The Storyteller Squad

MG & YA Book Review: Hana’s Suitcase by Karen Levine

During our recent vacation, my husband and I visited the town of Terezin, the former WWII Theresienstadt Ghetto, located 30 miles north of Prague, Czech Republic. It served as a waystation from 1941-1945 for more than 88,000 Czech, German, and Danish Jews on their way to extermination camps. Another 33,000 Jews died within its fortress-like walls from malnutrition and disease. Now a Holocaust museum, Terezin remains relatively unchanged since the war. Eerie.

After the tour, I learned from our guide that in Europe, Hana’s Suitcase is as popular as The Diary of a Young Girl by Anne Frank. After reading it, I agree; this is a powerful book about a pre-teen’s life in a Jewish Ghetto.

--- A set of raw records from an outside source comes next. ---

Lemma pop_min_perm x xs m rest : pop_min x xs = (m, rest) → x :: xs ≡ₚ m :: rest.
Proof.
  revert x m rest. induction xs as [|y ys IH]; intros x m rest; simpl.
  { by intros [= <- <-]. }
  destruct (less y x).
  - destruct (pop_min y ys) as [m' r'] eqn:E. intros [= <- <-].
    rewrite (IH _ _ _ E). apply Permutation_swap.
  - destruct (pop_min x ys) as [m' r'] eqn:E. intros [= <- <-].
    rewrite (Permutation_swap y x ys), (IH _ _ _ E). apply Permutation_swap.
Qed.

Lemma pop_min_least x xs m rest (ok : A → Prop) :
  (∀ a b c, ok a → ok b → ok c → less a b = false → less b c = false → less a c = false) →
  (∀ a b, ok a → ok b → less a b = true → less b a = false) →
  Forall ok (x :: xs) → pop_min x xs = (m, rest) → Forall (λ y, less y m = false) rest.
Proof.
  intros Hneg Hasym. revert x m rest. induction xs as [|y ys IH]; intros x m rest Hok; simpl.
  { intros [= <- <-]. constructor. }
  inversion_clear Hok as [|?? Hx Hok']. inversion_clear Hok' as [|?? Hy Hys].
  destruct (less y x) eqn:Hyx.
  - destruct (pop_min y ys) as [m' r'] eqn:E. intros [= <- <-].
    assert (Forall ok (m' :: r')) as Hm
      by (rewrite <-(pop_min_perm _ _ _ _ E); by constructor).
    pose proof (IH y m' r' (Forall_cons_2 _ _ _ Hy Hys) E) as Hr. constructor; [|done].
    assert (less y m' = false) as Hym.
    { assert (y ∈ m' :: r') as [-> | Hin]%elem_of_cons
        by (rewrite <-(pop_min_perm _ _ _ _ E); left).
      - apply not_true_iff_false. intros Hmm. pose proof (Hasym _ _ Hy Hy Hmm). congruence.
      - rewrite Forall_forall in Hr. auto. }
    inversion_clear Hm. by apply (Hneg x y m'); auto.
  - destruct (pop_min x ys) as [m' r'] eqn:E. intros [= <- <-].
    assert (Forall ok (m' :: r')) as Hm
      by (rewrite <-(pop_min_perm _ _ _ _ E); by constructor).
    pose proof (IH x m' r' (Forall_cons_2 _ _ _ Hx Hys) E) as Hr. constructor; [|done].
    assert (less x m' = false) as Hxm.
    { assert (x ∈ m' :: r') as [-> | Hin]%elem_of_cons
        by (rewrite <-(pop_min_perm _ _ _ _ E); left).
      - apply not_true_iff_false. intros Hmm. pose proof (Hasym _ _ Hx Hx Hmm). congruence.
      - rewrite Forall_forall in Hr. auto. }
    inversion_clear Hm. by apply (Hneg y x m'); auto.
Qed.
End heap.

I recommend that all middle grade and high school students add it to their summer reading lists because of its amazing present-day story and learning resources.

In 2000, Fumiko Ishioka, the curator of the Children’s Holocaust Education Center in Tokyo, Japan, received a suitcase in the mail after writing her counterparts in leading holocaust museums asking for loans of children’s WWII artifacts. The suitcase bore the name Hanna Brady and her birthdate, May 16, 1931. The contributing museum had no other information about the suitcase.

Ishioka formed a student group, Small Wings, to help research Hana’s background. After encountering many dead ends, this group finally brought Hana’s story to light. They also discovered she had an older brother and a grandmother who spent time in the notorious ghetto.

Once Ishioka and Small Wings stitched together the full history of Hana’s short life, complete with photos and drawings, they handed over their findings to Karen Levine, who did an award-winning job telling Hana’s tragic story.

Two days before her eleventh birthday, Nazis removed Hana from her upper middle-class home in Nové Město na Moravě, a winter sports resort town in what was then called Czechoslovakia to live in a squalid and overcrowded youth barrack in Theresienstadt Ghetto. The children were allowed crayons and colored pencils, so Hana was able to express her fears through line drawings. Her poignant artwork, found hidden under floorboards, is now on display in the Terezin Holocaust Museum. She survived the ghetto for two-and-a-half years before being deported to Auschwitz.

My photo of one of the youth barracks.

Levine recreates Hana’s early family life through words and photos, then provides a credible imagined story of her imprisoned life. At the end of the book, the author challenges students to learn more about the Holocaust by packing a suitcase for living in a ghetto, writing a letter to loved ones from a ghetto, and banding together to fight racism. Learn more at the Brady family’s website.

The photo above of Hana’s suitcase shows the German spelling of her name with two n’s. Waisenkind means orphan. Nazis forced Hana’s parents from their home months before coming back for Hana.

Have you ever visited a Holocaust Museum, concentration camp, or Jewish ghetto? If so, how did this experience impact you?

Check out my website for book reviews for middle graders and young adults.

Jill K Willis

Jill K Willis is the author of "The Demons Among Us," a young adult speculative novel about a brother and sister who team with friends to battle a legion of demons invading their high school. Published by Redemption Press, this novel won the American Christian Fiction Writers Genesis Award. Jill lives on a lake north of Atlanta with her husband and a one-eyed orange kitty. Subscribe to her newsletter at www.jillkwillis.com.

6 comments

  • I’ve also not heard of this title but will check it out. We visited the Holocaust Museum in Washington DC. The stories are heartbreaking but need to be told. Racism is evil.

  • My husband and I visited Auschwitz many years ago. As I walked the road to the museum there I actually felt the earth beneath me tremble. I felt even the earth shook as we remembered the terrible, terrible events there.

  • Diary of Anne Frank continues to be a well loved book in my library. I still have my well-read copy from my teen years. Sounds like I need to check this one out, as well.